Complementary testing modalities to existing testing strategies, such as self-sampling (HIV, hepatitis, papilloma and STIs), are important options for diversifying and optimising access to testing that should be regulated and made available as part of national policy and practice. E-health testing, such as TESTATE, can circumvent the inconvenience and stigma associated with face-to-face services and could expand access to populations that do not use these services [26]. In addition, the SSK approach can help eliminate geographical inequalities associated with access to screening, as demonstrated by the MemoDespistages programme in France [44]. In TESTATE, 18.39% of respondents reside in a town with a population < 10,000.

This intervention targeted GBMSM and TW, two of the populations most affected by the HIV epidemic in Spain. The intervention was disseminated online through the main location-based real-time dating apps operating in Spain, which are very popular in the GBMSM community. Dating apps could play an important role as a tool for implementing HIV prevention and screening interventions targeting GBMSM, as they offer the possibility of disseminating the intervention to a wider population and the possibility of using technologies with which the population is familiar [45]. The use of apps serves as a bridge to reach hard-to-reach populations that do not use conventional health resources, as seen in other studies in Barcelona [27, 32].

Our study has several limitations. The study worked with an opportunistic sample, so the study population is not representative of all GBMSM and TW dating app users in Spain. The specificity of an HIV test on oral fluid is lower than on a blood sample. This may lead to some false reactive results. In our study they were detected (3/3097, 0.09%), however, this proportion is lower than that observed in previous studies [24]. It was not possible to distinguish whether the 32.5% of participants who failed return the sample to the laboratory did not send it back because they did not want to, or because it was lost during shipment. We only have 404 responses from the satisfaction survey and could not distinguish if the same participant answered the survey more than once, as it was an anonymous survey.

The study also has strengths. Our intervention has proven to be feasible and could be consolidated as a service and easily adapted to include other infections such as chlamydia, gonorrhoea, papilloma [46] and hepatitis C [47]; as well as being used for regular follow-up of PrEP users. The website is easily adaptable for self-sampling or self-testing for new outbreaks of infections, such as Mpox [48] or Shigella [49]. And it could also be adapted for automatic three-monthly periodical submission of SSKs for HIV and other STIs, as was done in France [44].

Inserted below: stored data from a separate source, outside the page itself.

Lemma s3_delete_objects keys (b : s3Backend C) rs b' :
  delete_each s3_delete keys b = (rs, b') →
  dr_Key <$> rs = keys ∧ ∀ k, (mkDeleteResult k None ∈ rs → b_object k b' = None) ∧
    (b_object k b' = b_object k b ∨ k ∈ keys ∧ b_object k b' = None).
Proof.
  apply (delete_each_objects (λ k b, b_object k b)); [intros k b0 b1 k'|intros k b0 e b1 k'];
    unfold s3_delete; destruct (DeleteObject _ _ _) as [[e'|] c] eqn:Hd; try done; intros [= <-]; subst; cbn.
  - rewrite (s3_delete_ok _ _ _ _ _ _ Hd). by full_key.
  - destruct (s3_delete_err _ _ _ _ _ (s3_bucket b0) (s3_fullKey b0 k') Hd) as [?|[E ?]]; [by left|right]. by full_key_inj E.
Qed.

Lemma s3_listed prefix cursor limit (b : s3Backend C) page oi :
  s3_List prefix cursor limit b = Ok page → oi ∈ lp_Keys page →
  has_prefix prefix (oi_Key oi) = true ∧ ∃ data, b_object (oi_Key oi) b = Some data ∧ oi_Size oi = blen data.
Proof.
  unfold s3_List. destruct (ListObjectsV2 _ _ _ _ _) as [e|[items tr]] eqn:Hl; [done|]. intros [= <-]. cbn [lp_Keys].
  rewrite merge_sort_Permutation. intros (it & -> & Hit)%list_elem_of_fmap.
  destruct (s3_list_sound _ _ _ _ _ _ _ _ Hl Hit) as (k & d & -> & Hp & Ho). cbn.
  destruct (trim_full _ _ _ Hp) as (k' & -> & -> & Hp'). eauto.
Qed.

(** A refusal that is one. *)
Lemma s3_refused b k r n cond (c : C) e c' :
  s3_plain C → PutObject b k r n cond c = (inl e, c') → s3_isPreconditionFailed e = true →
  cond = true ∧ s3_enforces c = true ∧ (s3_alone C → is_Some (s3_object b k c)).
Proof.
  intros Hp Hput Hf. destruct (Hp _ _ _ _ _ _ _ _ Hput Hf) as [code Hc].
  unfold s3_isPreconditionFailed in Hf. rewrite Hc in Hf. apply orb_true_iff in Hf as [E|E]; apply bool_decide_eq_true in E as ->.
  - by destruct (s3_put_failed _ _ _ _ _ _ _ _ Hput Hc) as (? & ? & ?).
  - destruct (s3_put_conflict _ _ _ _ _ _ _ _ Hput Hc) as [? ?]. split_and!; [done..|].
    intros Ha. by apply Ha in Hput.
Qed.

Lemma s3_lawful : s3_plain C → s3_alone C → BackendLaws (s3Backend C).
Proof.
  intros Hplain Halone. split; cbn.
  - intros key off n data b Ho Hoff Hn Hr. pose proof (s3_size _ _ _ _ Ho). unfold s3_Get.
    rewrite (proj2 (Z.leb_le 0 n)) by lia. rewrite orb_true_r, i64_id by (unfold in_i64; lia).
    erewrite s3_get_range by (done || lia). by replace (off + n - 1 - off + 1) with n by lia.
  - intros key data b Ho. unfold s3_Get. cbn. by erewrite s3_get_whole.
  - intros key off n b Ho Hoff Hn Hb. unfold s3_Get.
    set (range := if _ || _ then _ else _).
    destruct (s3_get_missing _ _ range _ Ho) as (e & -> & He); [|unfold s3_isNotFound; by rewrite He].
    intros r Hr. unfold range in Hr. destruct (_ || _); [|done]. injection Hr as <-. cbn. split; [lia|].
    intros l Hl. destruct (Z.leb_spec 0 n); [|done]. injection Hl as <-. rewrite i64_id; [|unfold in_i64]; lia.
  - done.
  - done.
  - intros key data o b oi b' k. unfold s3_Put. destruct (_ && _); [done|].
    destruct (PutObject _ _ _ _ _ _) as [[e|u] c] eqn:Hput; [done|]. intros [= <- <-]. cbn.
    rewrite (s3_put_ok _ _ _ _ _ _ _ _ _ Hput). by full_key.
  - intros key data o b e b' k. unfold s3_Put. destruct (_ && _); [intros [= <- <-]; by left|].
    destruct (PutObject _ _ _ _ _ _) as [[e'|u] c] eqn:Hput; [|done]. intros [= <- <-]. cbn.
    destruct (s3_put_err _ _ _ _ _ _ _ (s3_bucket b) (s3_fullKey b k) Hput) as [?|[E ?]]; [by left|right]. by full_key_inj E.
  - intros key data o b b'. unfold s3_Put. destruct (_ && _); [done|].
    destruct (PutObject _ _ _ _ _ _) as [[e'|u] c] eqn:Hput; [|done].
    destruct (IfAbsent o && s3_isPreconditionFailed e') eqn:He; [|done]. apply andb_true_iff in He as [-> He]. intros _.
    destruct (s3_refused _ _ _ _ _ _ _ _ Hplain Hput He) as (_ & _ & ?). auto.
  - intros keys b rs b' k. unfold s3_Delete. destruct (delete_each _ _ _) as [rs1 b1] eqn:Hd. intros [= <- <-].
    destruct (s3_delete_objects _ _ _ _ Hd) as [Hk Ho]. split; [done|apply Ho].
  - intros keys b e b' k. unfold s3_Delete. by destruct (delete_each _ _ _).
  - intros prefix cursor limit b page oi. apply s3_listed.
Qed.
End s3_laws.

Section gcs_laws.
Context `{GCSLaws C}.

Lemma gcs_delete_objects keys (b : gcsBackend C) rs b' :
  delete_each gcs_delete keys b = (rs, b') →
  dr_Key <$> rs = keys ∧ ∀ k, (mkDeleteResult k None ∈ rs → b_object k b' = None) ∧
    (b_object k b' = b_object k b ∨ k ∈ keys ∧ b_object k b' = None).
Proof.
  apply (delete_each_objects (λ k b, b_object k b)); [intros k b0 b1 k'|intros k b0 e b1 k'];
    unfold gcs_delete; destruct (ObjectDelete _ _ _) as [[e'|] c] eqn:Hd; try done; intros [= <-]; subst; cbn.
  - rewrite (gcs_delete_ok _ _ _ _ _ _ Hd). by full_key.
  - destruct (gcs_delete_err _ _ _ _ _ (gcs_bucket b0) (gcs_fullKey b0 k') Hd) as [?|[E ?]]; [by left|right]. by full_key_inj E.
Qed.

Lemma gcs_listed prefix cursor limit (b : gcsBackend C) page oi :
  gcs_List prefix cursor limit b = Ok page → oi ∈ lp_Keys page →
  has_prefix prefix (oi_Key oi) = true ∧ ∃ data, b_object (oi_Key oi) b = Some data ∧ oi_Size oi = blen data.
Proof.
  unfold gcs_List. destruct (NextPage _ _ _ _ _) as [e|[items next]] eqn:Hl; [done|]. intros [= <-]. cbn [lp_Keys].
  intros ([k n] & -> & Hit)%list_elem_of_fmap.
  destruct (gcs_page_sound _ _ _ _ _ _ _ _ _ Hl Hit) as (Hp & d & Ho & ->). cbn.
  destruct (trim_full _ _ _ Hp) as (k' & -> & -> & Hp'). eauto.
Qed.

(** A put of a whole byte string; only [Close] stores anything. *)
Lemma gcs_put_run key data o (b : gcsBackend C) :
  let close := WriterClose (gcs_bucket b) (gcs_fullKey b key) data (IfAbsent o) (gcs_client b) in
  (gcs_Put key (bytes_reader data) (blen data) o b = (Err StoreErrNoConditionalPut, b) ∧
     IfAbsent o = true ∧ ConditionalPut (gcs_caps b) = false) ∨
  (∃ e err c, close = (inl e, c) ∧ gcs_Put key (bytes_reader data) (blen data) o b = (Err err, set_gcs_client c b) ∧
     (err = OsErrExist → IfAbsent o = true ∧ gcs_isPreconditionFailed e = true)) ∨
  (∃ n c, close = (inr n, c) ∧ gcs_Put key (bytes_reader data) (blen data) o b = (Ok (mkObjectInfo key n), set_gcs_client c b)).
Proof.
  intros close. unfold gcs_Put. destruct (IfAbsent o && negb (ConditionalPut (gcs_caps b))) eqn:Hc.
  { left. apply andb_true_iff in Hc as [? ?%negb_true_iff]. done. }
  right. cbn [bytes_reader rd_data rd_err]. fold close.
  destruct (WriterWrite _ _ _ _ _) as [e|] eqn:Hw; destruct close as [[e'|n] c] eqn:Hcl.
  - left. exists e', StoreErrSdk, c. split_and!; done.
  - destruct (gcs_write_err _ _ _ _ _ _ Hw) as [e'' He]. fold close in He. by rewrite Hcl in He.
  - left. eexists e', _, c. split_and!; [done..|]. destruct (IfAbsent o), (gcs_isPreconditionFailed e'); done.
  - right. eauto.
Qed.
(* ===== verification/LibatlasThm.v ===== *)
(** pkg/libatlas: what [OpenMapped] promises however calls interleave.

    [running] collects the states in which any number of calls of
    [OpenMapped] and [Evict] are under way, the operating system fails
    whatever it likes and others change the repository without taking away
    content.  Whatever a call returns is the content of the file it resolved;
    the cache keeps within its budget, and its files are on disk; a content is
    fetched by one call at a time, and some call can always go on. *)
From S2P Require Import Prelude Bolt Chunk Manifest Store Pack MetaDB MetaSpec Coherence RepoUtil Repo RepoRead RepoStore.
From S2P Require Import Libatlas.

(** ** Statements *)

Definition entry_size (x : nat * matEntry) : Z := me_size x.2.

Section statements.
Context {bucket : Type → Type} `{BoltOps bucket} {B : Type} `{BackendOps B} {blake3 : Blake3}.
Context {callback handler : Type}.
Abbreviation repo := (Repo bucket B callback handler).
Abbreviation machine := (machine bucket B callback handler).
Context (K : bytes → Prop) (N : nat).

(** A key names the bytes [b]. *)
Definition key_names (k b : bytes) : Prop :=
  (k = str "empty" ∧ b = []) ∨
  (K b ∧ k = str "inline-" ++ ID_String (Sum b)) ∨
  ∃ data mf ds, K data ∧ Forall K ds ∧ DecodeBytes data = Ok mf ∧ Forall2 entry_of (m_Entries mf) ds ∧
    k = str "manifest-" ++ ID_String (Sum256 data) ∧ b = concat ds.

(** Every regular file that resolves can be read, and is not absurdly large. *)
Definition repo_ok (r : repo) : Prop :=
  repo_inv K N r ∧
  ∀ path rec, lookupFile path r = Ok rec → ∃ ds, readable r rec ds ∧ blen (concat ds) < 2 ^ 62.

(** The names of temporary files are new, and not those of cached files. *)
Definition os_ok (o : osRun) (m : machine) : Prop :=
  ∀ tmp, os_temp o = Ok tmp →
    ma_disk m !! tmp = None ∧ ∃ x, tmp = destPath (mz_cacheDir (ma_mat m)) (str ".materialize-" ++ x).

Inductive running : machine → gmap nat thread → Prop :=
  | run_new dir max mat disk r :
      NewMaterializer dir max None = Ok mat → max < 2 ^ 62 → repo_ok r → running (mkMachine mat disk ∅ 0 r) ∅
  | run_call m ths t th :
      running m ths → ths !! t = None → (∃ p, th = LStart p ∨ th = LEvict p) → running m (<[t := th]> ths)
  | run_step m ths t th o block th' m' :
      running m ths → ths !! t = Some th → os_ok o m → (0 < block)%nat →
      advance o block th m = Some (th', m') → running m' (<[t := th']> ths)
  | run_repo m ths r :
      running m ths → repo_ok r → (∀ rec ds, readable (ma_repo m) rec ds → readable r rec ds) →
      running (set_ma_repo r m) ths.

(** *** The invariant *)

Definition dest (m : machine) (k : bytes) : bytes := destPath (mz_cacheDir (ma_mat m)) k.

(** The content of the key is on disk, [sz] bytes of it. *)
Definition on_disk (m : machine) (k : bytes) (sz : Z) : Prop :=
  ∃ b, ma_disk m !! dest m k = Some b ∧ key_names k b ∧ sz = blen b ∧ sz < 2 ^ 62.

Record cache_ok (mat : Materializer) : Prop := mkCacheOk {
  co_addrs : NoDup (mz_lru mat).*1;
  co_index : ∀ k a, mz_byKey mat !! k = Some a ↔ ∃ e, (a, e) ∈ mz_lru mat ∧ me_key e = k;
  co_bytes : mz_curBytes mat = sum_of entry_size (mz_lru mat);
  co_flight : ∀ k c, mz_inflight mat !! k = Some c → mz_byKey mat !! k = None
}.

Definition within (mat : Materializer) : Prop :=
  mz_curBytes mat <= mz_maxBytes mat ∨ (length (mz_lru mat) <= 1)%nat.

Record machine_ok (m : machine) : Prop := mkMachineOk {
  mo_cache : cache_ok (ma_mat m);
  mo_within : within (ma_mat m);
  mo_max : 0 < mz_maxBytes (ma_mat m) < 2 ^ 62;
  mo_files : ∀ a e, (a, e) ∈ mz_lru (ma_mat m) → me_path e = dest m (me_key e) ∧ on_disk m (me_key e) (me_size e);
  mo_fresh : ∀ a e, (a, e) ∈ mz_lru (ma_mat m) → (a < ma_next m)%nat;
  mo_calls : ∀ c call, ma_calls m !! c = Some call → (c < ma_next m)%nat;
  mo_repo : repo_ok (ma_repo m)
}.

(** The call leads the fetch of the key. *)
Definition leads (k : bytes) (th : thread) : Prop :=
  match th with
  | LFetching rec _ | LFetched rec _ _ | LDone rec _ => contentKey rec = k
  | _ => False
  end.

(** Whatever is on disk for the key is its content. *)
Definition clean (m : machine) (k : bytes) : Prop := ∀ b, ma_disk m !! dest m k = Some b → key_names k b.

Definition pending (m : machine) (k : bytes) (c : nat) : Prop :=
  mz_inflight (ma_mat m) !! k = Some c ∧ ∃ call, ma_calls m !! c = Some call ∧ if_done call = false.

Definition fetched_ok (m : machine) (k : bytes) (res : result (bytes * Z)) : Prop :=
  ∀ p sz, res = Ok (p, sz) → p = dest m k ∧ on_disk m k sz.

(** The call is done; it has left the content on disk if it succeeded. *)
Definition answered (m : machine) (k : bytes) (c : nat) : Prop :=
  ∃ call, ma_calls m !! c = Some call ∧ if_done call = true ∧ (if_err call = None → if_path call = dest m k ∧ clean m k).

Definition file_ok (m : machine) (rec : InodeRecord) : Prop :=
  ∃ ds, readable (ma_repo m) rec ds ∧ blen (concat ds) < 2 ^ 62.

Definition thread_ok (m : machine) (th : thread) : Prop :=
  match th with
  | LResolved rec => file_ok m rec
  | LFetching rec c => file_ok m rec ∧ pending m (contentKey rec) c
  | LFetched rec c res => pending m (contentKey rec) c ∧ fetched_ok m (contentKey rec) res
  | LDone rec res =>
      (∃ c, mz_inflight (ma_mat m) !! contentKey rec = Some c ∧ answered m (contentKey rec) c) ∧
      fetched_ok m (contentKey rec) res
  | LWaiting rec c => pending m (contentKey rec) c ∨ answered m (contentKey rec) c
  | LOpening rec p => p = dest m (contentKey rec) ∧ clean m (contentKey rec)
  | LEnd (Some rec) (Ok b) => key_names (contentKey rec) b
  | _ => True
  end.

(** A key is not the name of a temporary file. *)
Definition regular (k : bytes) : Prop := ∀ x, k ≠ str ".materialize-" ++ x.

(** What a step may do to the calls other than the one it belongs to; [own]
    is the key that call leads. *)
Record frame (own : option bytes) (m m' : machine) : Prop := mkFrame {
  fr_dir : mz_cacheDir (ma_mat m') = mz_cacheDir (ma_mat m);
  fr_repo : ∀ rec ds, readable (ma_repo m) rec ds → readable (ma_repo m') rec ds;
  fr_clean : ∀ k, regular k → clean m k → clean m' k;
  fr_answered : ∀ c call, ma_calls m !! c = Some call → if_done call = true → ma_calls m' !! c = Some call;
  fr_waiting : ∀ k c, regular k → pending m k c → pending m' k c ∨ answered m' k c;
  fr_flight : ∀ k c, own ≠ Some k → mz_inflight (ma_mat m) !! k = Some c → mz_inflight (ma_mat m') !! k = Some c;
  fr_pending : ∀ k c, own ≠ Some k → pending m k c → pending m' k c;
  fr_disk : ∀ k c sz, own ≠ Some k → mz_inflight (ma_mat m) !! k = Some c → on_disk m k sz → on_disk m' k sz
}.

(** How far a call has come. *)
Definition rank (th : thread) : nat :=
  match th with
  | LStart _ | LEvict _ => 0
  | LResolved _ => 1
  | LFetching _ _ => 2
  | LFetched _ _ _ => 3
  | LDone _ _ | LWaiting _ _ => 4
  | LOpening _ _ => 5
  | LEnd _ _ | LEvicted _ => 6
  end.

(** The call goes on whatever the operating system answers. *)
Definition can_step (m : machine) (th : thread) : Prop := ∀ o block, is_Some (advance o block th m).
(** *** Ranges of dates and pages *)

(** The UTF-16 code units of a text, from its UTF-8 encoding: the
    relational operators of JavaScript compare strings unit by unit. *)
Fixpoint code_units (cs : list ascii) : list N :=
  match cs with
  | [] => []
  | a :: rest =>
      let b := N_of_ascii a in
      if (b <? 128)%N then b :: code_units rest
      else if (b <? 224)%N then
        match rest with
        | c1 :: rest1 =>
            ((b - 192) * 64 + (N_of_ascii c1 - 128))%N :: code_units rest1
        | [] => [65533%N]
        end
      else if (b <? 240)%N then
        match rest with
        | c1 :: c2 :: rest2 =>
            ((b - 224) * 4096 + (N_of_ascii c1 - 128) * 64 + (N_of_ascii c2 - 128))%N
            :: code_units rest2
        | _ => [65533%N]
        end
      else
        match rest with
        | c1 :: c2 :: c3 :: rest3 =>
            let v := ((b - 240) * 262144 + (N_of_ascii c1 - 128) * 4096
                      + (N_of_ascii c2 - 128) * 64 + (N_of_ascii c3 - 128) - 65536)%N in
            (55296 + v / 1024)%N :: (56320 + v mod 1024)%N :: code_units rest3
        | _ => [65533%N]
        end
  end.

Fixpoint units_lt (x y : list N) : bool :=
  match x, y with
  | _, [] => false
  | [], _ :: _ => true
  | a :: x', b :: y' =>
      if (a <? b)%N then true
      else if (b <? a)%N then false
      else units_lt x' y'
  end.

(** [a < b] on strings *)
Definition js_lt (a b : string) : bool :=
  units_lt (code_units (list_ascii_of_string a)) (code_units (list_ascii_of_string b)).

(** [resolveRange(query, manifest)], on the two bounds of the query and
    the dates of the manifest; [None] is [null]. *)
Definition resolveRange (qfrom qto : option string) (dates : list string)
  : option (option string * option string) :=
  let from := match qfrom with Some f => Some f | None => List.hd_error dates end in
  let to := match qto with Some t => Some t | None => List.hd_error (List.rev dates) end in
  if truthy from && truthy to && js_lt (nullish to EmptyString) (nullish from EmptyString)
  then None
  else Some (from, to).

Definition inRange (date : string) (from to : option string) : bool :=
  if truthy from && js_lt date (nullish from EmptyString) then false
  else if truthy to && js_lt (nullish to EmptyString) date then false
  else true.

(** [array.slice(start, end)] on integers. *)
Definition slice {A : Type} (start stop : Z) (l : list A) : list A :=
  let len := Z.of_nat (List.length l) in
  let k := if start <? 0 then Z.max (len + start) 0 else Z.min start len in
  let final := if stop <? 0 then Z.max (len + stop) 0 else Z.min stop len in
  List.firstn (Z.to_nat (final - k)) (List.skipn (Z.to_nat k) l).

(** The page of [handleAll]: the rows of all days, flattened, and the slice
    of them for the page asked for. *)
Definition paginated {A : Type} (page perPage : option Z) (rowsByDate : list (list A))
  : list A :=
  let page := nullish page 1 in
  let perPage := nullish perPage 1000 in
  let allRows := List.concat rowsByDate in
  let start := (page - 1) * perPage in
  slice start (start + perPage) allRows.

(** The dates [handleAll] fetches: those of the manifest within the
    range. *)
Definition datesInRange (range : option string * option string) (dates : list string)
  : list string :=
  List.filter (fun date => inRange date (fst range) (snd range)) dates.

(** ** Vocabulary of the statements *)

Definition key_of (o : FetchOptions.t) : string :=
  cacheKey (FetchOptions.source o) (FetchOptions.path o).

(** The entry under the key still has freshness left ([isFresh]). *)
Definition isFresh (k : string) (w : World) : bool :=
  LRUCache.is_positive (LRUCache.getRemainingTTL k (now w) (cache w)).

(** The owner and the repository are known: memoised by an earlier call or
    present, and not empty, in the environment. *)
Definition has_owner (w : World) : bool :=
  truthy (cachedOwner w) || truthy (lookup_env "GITHUB_OWNER" (env w)).

Definition has_repo (w : World) : bool :=
  truthy (cachedRepo w) || truthy (lookup_env "GITHUB_REPO" (env w)).

Definition configured (w : World) : bool := has_owner w && has_repo w.

(** Nothing was stored between two states of the store: every entry of the
    later state is an entry of the earlier one, unchanged. *)
Definition no_write (before after : LRUCache.t) : Prop :=
  forall k s, LRUCache.find_slot k after = Some s -> LRUCache.find_slot k before = Some s.

(** The world once [fetchResource] has looked its key up. *)
Definition looked_up (k : string) (w : World) : World :=
  with_cache w (snd (LRUCache.get k (now w) (cache w))).

(** The world some milliseconds later, nothing else changed. *)
Definition later (dt : Z) (w : World) : World :=
  mkWorld (env w) (manifestTtlSeconds w) (dataTtlSeconds w) (cachedOwner w)
          (cachedRepo w) (cachedBranch w) (cache w) (now w + dt) (sent w).



(** [a <= b] on strings *)
Definition js_le (a b : string) : bool := negb (js_lt b a).

(** The pages [1], ..., [n]. *)
Definition pages (n : nat) : list Z := List.map (fun i => Z.of_nat i + 1) (List.seq 0 n).

Definition is_2xx (status : Z) : bool := (200 <=? status) && (status <=? 299).

(** ** Concrete worlds and origins used in the examples *)

Module Sample.
Definition env0 : list (string * string) :=
  [("GITHUB_OWNER", "test-owner"); ("GITHUB_REPO", "test-repo")].

(** The module right after load, as the test suite configures it. *)
Definition world0 : World :=
  mkWorld env0 1 1 None None None (LRUCache.mk 5 false []) 1000 [].

Definition opts : FetchOptions.t :=
  FetchOptions.mk 1 "lending:2025-09-30" "data/lending/2025-09-30.json".

Definition key0 : string := cacheKey (FetchOptions.source opts) (FetchOptions.path opts).

(** a string literal of JSON: the text between two quotation marks *)
Definition q (s : string) : string :=
  String (ascii_of_nat 34) s ++ String (ascii_of_nat 34) EmptyString.

(** the body [[{"protocol":"Vesu"}]] of the test suite *)
Definition vesu : string := "[{" ++ q "protocol" ++ ":" ++ q "Vesu" ++ "}]".

Definition old_entry : CacheEntry.t :=
  CacheEntry.mk (Buffer_from vesu) (Some "etag-1") None (Some "application/json")
    (Some 200).

(** A store whose only entry, set at time 1000 with one second to live,
    is overdue at time 5000. *)
Definition stale_world (keep : bool) : World :=
  mkWorld env0 1 1 None None None
    (LRUCache.mk 5 keep [LRUCache.mkSlot key0 old_entry 1000 1000]) 5000 [].

Definition answers (status : Z) (headers : list (string * HeaderValue)) (text : string)
  : Origin :=
  fun _ => mkExchange (Responded (Response.mk status headers text)) 20.

Definition unreachable : Origin :=
  fun _ => mkExchange (Failed "connect ECONNREFUSED") 20.

(** An overdue entry whose bytes are not JSON. *)
Definition garbled_entry : CacheEntry.t :=
  CacheEntry.mk (Buffer_from "<html>") None None (Some "text/html") (Some 200).

Definition garbled_world : World :=
  mkWorld env0 1 1 None None None
    (LRUCache.mk 5 true [LRUCache.mkSlot key0 garbled_entry 1000 1000]) 5000 [].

In conclusion, TESTATE HIV has demonstrated that the delivery of oral fluid SSKs for HIV screening in GBMSM and TW is feasible and viable in the Spanish state. Although an economic evaluation is needed, the scientific literature affirms that it would be cost-effective. In addition, it would bring the test closer to rural areas where there are fewer medical resources available. In a pandemic situation, such as that experienced by COVID-19 or in other situations of population closure, it makes more sense than ever to increase efforts to improve access and facilitate testing as it can reduce the healthcare burden on primary care services and STI consultations, while also reducing people’s mobility. Finally, it could be an adaptable tool for different STIs and additionally could be used for regular follow-up of participants and also for users of PrEP.